WORK REQUIRED
Copy out lines with the word "first" from the material that follows.

DATA FOR ANALYSIS
--- START ---

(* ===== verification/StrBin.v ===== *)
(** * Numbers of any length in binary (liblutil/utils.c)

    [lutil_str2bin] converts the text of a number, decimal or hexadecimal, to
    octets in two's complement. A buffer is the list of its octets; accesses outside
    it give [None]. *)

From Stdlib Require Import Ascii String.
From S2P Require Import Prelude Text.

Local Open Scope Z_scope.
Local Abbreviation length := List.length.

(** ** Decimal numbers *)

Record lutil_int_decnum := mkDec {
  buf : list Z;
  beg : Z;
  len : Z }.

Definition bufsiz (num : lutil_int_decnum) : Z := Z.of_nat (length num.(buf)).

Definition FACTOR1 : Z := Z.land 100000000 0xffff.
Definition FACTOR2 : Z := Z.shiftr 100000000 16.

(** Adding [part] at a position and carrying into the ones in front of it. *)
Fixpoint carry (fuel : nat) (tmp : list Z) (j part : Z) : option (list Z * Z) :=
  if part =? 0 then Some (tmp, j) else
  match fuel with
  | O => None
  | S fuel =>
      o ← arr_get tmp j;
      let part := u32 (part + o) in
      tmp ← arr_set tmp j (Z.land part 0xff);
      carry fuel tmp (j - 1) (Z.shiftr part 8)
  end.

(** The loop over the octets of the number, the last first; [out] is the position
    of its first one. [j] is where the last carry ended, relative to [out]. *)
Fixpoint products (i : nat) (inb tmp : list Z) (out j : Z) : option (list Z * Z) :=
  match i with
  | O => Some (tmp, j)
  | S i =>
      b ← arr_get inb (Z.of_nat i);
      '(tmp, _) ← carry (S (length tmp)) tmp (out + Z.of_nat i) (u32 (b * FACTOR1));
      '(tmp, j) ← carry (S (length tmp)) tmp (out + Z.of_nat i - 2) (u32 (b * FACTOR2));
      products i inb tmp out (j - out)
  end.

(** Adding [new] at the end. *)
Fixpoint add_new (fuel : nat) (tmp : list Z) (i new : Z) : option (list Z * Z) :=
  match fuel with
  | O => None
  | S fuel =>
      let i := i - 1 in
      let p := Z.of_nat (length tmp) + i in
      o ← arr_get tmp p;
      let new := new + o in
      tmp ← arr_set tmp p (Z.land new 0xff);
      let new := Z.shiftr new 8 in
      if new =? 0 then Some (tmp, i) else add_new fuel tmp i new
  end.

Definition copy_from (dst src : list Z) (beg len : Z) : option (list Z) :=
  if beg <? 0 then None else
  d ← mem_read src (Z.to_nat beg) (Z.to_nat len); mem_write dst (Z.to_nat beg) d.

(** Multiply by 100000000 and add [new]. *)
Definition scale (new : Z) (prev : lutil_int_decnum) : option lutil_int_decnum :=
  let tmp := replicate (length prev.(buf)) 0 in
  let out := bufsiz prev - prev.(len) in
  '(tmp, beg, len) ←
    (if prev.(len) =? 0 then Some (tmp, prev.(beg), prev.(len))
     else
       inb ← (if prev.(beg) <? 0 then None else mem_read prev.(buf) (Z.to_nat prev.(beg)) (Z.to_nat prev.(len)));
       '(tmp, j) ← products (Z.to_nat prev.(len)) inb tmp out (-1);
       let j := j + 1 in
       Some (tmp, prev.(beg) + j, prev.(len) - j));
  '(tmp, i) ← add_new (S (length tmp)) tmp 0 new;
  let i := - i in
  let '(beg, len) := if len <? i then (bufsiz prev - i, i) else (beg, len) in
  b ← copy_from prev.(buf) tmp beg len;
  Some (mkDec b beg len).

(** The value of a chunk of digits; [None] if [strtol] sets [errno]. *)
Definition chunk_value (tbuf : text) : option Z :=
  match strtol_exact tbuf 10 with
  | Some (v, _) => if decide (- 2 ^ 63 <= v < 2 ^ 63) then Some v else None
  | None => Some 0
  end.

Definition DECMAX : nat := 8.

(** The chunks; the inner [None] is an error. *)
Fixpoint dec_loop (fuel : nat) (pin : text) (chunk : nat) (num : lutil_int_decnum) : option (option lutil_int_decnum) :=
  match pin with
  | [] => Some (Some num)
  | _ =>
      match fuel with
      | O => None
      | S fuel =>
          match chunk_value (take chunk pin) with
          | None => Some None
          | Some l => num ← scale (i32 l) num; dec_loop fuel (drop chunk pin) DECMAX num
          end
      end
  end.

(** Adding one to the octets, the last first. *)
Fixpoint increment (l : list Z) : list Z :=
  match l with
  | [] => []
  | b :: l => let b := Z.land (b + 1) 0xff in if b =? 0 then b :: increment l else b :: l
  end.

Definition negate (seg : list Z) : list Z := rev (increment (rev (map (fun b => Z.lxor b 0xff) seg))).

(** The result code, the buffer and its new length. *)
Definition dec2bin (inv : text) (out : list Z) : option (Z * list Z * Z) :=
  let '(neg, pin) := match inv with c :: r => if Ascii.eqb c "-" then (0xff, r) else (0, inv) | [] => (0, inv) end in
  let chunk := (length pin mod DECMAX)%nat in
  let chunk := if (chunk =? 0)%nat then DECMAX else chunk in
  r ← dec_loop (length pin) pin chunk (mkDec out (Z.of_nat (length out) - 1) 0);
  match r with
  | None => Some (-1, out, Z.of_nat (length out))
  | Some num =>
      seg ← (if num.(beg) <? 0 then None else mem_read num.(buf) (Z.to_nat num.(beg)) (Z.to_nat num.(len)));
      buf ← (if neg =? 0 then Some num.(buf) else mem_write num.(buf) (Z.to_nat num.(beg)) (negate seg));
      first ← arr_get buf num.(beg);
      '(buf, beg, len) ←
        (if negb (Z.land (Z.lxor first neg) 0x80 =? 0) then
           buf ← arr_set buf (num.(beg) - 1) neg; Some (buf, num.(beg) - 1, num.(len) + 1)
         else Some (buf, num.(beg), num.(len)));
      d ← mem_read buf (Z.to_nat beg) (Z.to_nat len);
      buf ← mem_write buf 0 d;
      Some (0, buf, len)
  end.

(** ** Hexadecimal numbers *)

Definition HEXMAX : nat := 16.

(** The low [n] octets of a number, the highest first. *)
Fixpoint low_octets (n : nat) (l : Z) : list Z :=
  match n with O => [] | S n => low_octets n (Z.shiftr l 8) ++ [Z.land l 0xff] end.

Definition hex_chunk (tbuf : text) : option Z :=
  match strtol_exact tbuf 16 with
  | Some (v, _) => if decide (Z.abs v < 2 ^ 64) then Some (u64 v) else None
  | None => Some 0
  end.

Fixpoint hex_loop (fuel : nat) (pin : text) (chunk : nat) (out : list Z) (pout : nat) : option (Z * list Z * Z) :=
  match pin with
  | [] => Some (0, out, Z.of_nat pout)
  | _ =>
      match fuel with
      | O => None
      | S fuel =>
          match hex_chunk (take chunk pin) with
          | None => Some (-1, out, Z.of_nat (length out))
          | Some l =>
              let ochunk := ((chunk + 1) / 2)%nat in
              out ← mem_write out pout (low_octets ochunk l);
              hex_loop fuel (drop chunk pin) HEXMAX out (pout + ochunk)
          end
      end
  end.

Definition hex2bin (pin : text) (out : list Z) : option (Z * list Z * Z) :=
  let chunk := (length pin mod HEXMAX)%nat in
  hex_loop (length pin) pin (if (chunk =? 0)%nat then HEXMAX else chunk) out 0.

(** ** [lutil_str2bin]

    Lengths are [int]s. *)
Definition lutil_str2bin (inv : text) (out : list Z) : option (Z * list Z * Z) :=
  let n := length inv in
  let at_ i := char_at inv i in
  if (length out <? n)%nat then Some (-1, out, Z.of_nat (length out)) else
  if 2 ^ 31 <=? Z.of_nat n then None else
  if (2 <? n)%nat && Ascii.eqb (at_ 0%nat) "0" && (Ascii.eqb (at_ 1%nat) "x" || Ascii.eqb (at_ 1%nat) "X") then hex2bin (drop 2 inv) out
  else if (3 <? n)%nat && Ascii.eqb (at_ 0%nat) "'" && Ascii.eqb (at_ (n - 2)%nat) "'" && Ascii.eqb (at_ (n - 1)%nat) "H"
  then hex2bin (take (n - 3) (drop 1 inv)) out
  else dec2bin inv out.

--- END ---

SOLVED PROBLEM
(** The loop over the octets of the number, the last first; [out] is the position
    of its first one. [j] is where the last carry ended, relative to [out]. *)
(** Adding one to the octets, the last first. *)
      first ← arr_get buf num.(beg);
        (if negb (Z.land (Z.lxor first neg) 0x80 =? 0) then
(** The low [n] octets of a number, the highest first. *)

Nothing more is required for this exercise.